### GOAL OF THE EXERCISE
Could you print the entries below exactly, starting at the line that contains "match d with" and stopping after the last one?

### RECORDS TO PROCESS
(** * canvasapi.paginated_list: a shallow embedding of [PaginatedList]

    The development follows [src/canvasapi/paginated_list.py].  Python values
    decoded from JSON are an inductive type, Python dictionaries are
    association lists in insertion order (iterating a dictionary yields its
    keys in that order), exceptions are an enumeration, and the methods of
    [PaginatedList] are state-passing functions on a record holding the
    attributes of the instance.  Loops that the source does not bound
    ([while self._has_next()]) take a fuel argument. *)

From Stdlib Require Import ZArith List String Ascii Bool Lia.
Import ListNotations.

Set Warnings "-register-all".

Local Open Scope string_scope.
Local Open Scope list_scope.
Local Open Scope Z_scope.

(** ** Python values *)

(** What [response.json()] can return. *)
Inductive json : Type :=
| JNull
| JBool (b : bool)
| JInt (i : Z)
| JFloat (mantissa exponent : Z)
| JStr (s : string)
| JList (items : list json)
| JDict (fields : list (string * json)).

(** A Python [dict] with string keys, in insertion order. *)
Definition dict (V : Type) : Type := list (string * V).

(** The exceptions the module can raise, directly or through a builtin. *)
Inductive exn : Type :=
| AssertionError
| IndexError
| TypeError
| KeyError
| AttributeError
| ValueError.

(** A pure computation that returns or raises. *)
Inductive result (A : Type) : Type :=
| Return (a : A)
| Throw (e : exn).
Arguments Return {A} a.
Arguments Throw {A} e.

Module Py.

(** [d.get(k)] *)
Fixpoint get {V : Type} (k : string) (d : dict V) : option V :=
  match d with
  | [] => None
  | (k', v) :: d' => if String.eqb k k' then Some v else get k d'
  end.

### YOUR RESPONSE
  match d with
  | [] => None
  | (k', v) :: d' => if String.eqb k k' then Some v else get k d'
  end.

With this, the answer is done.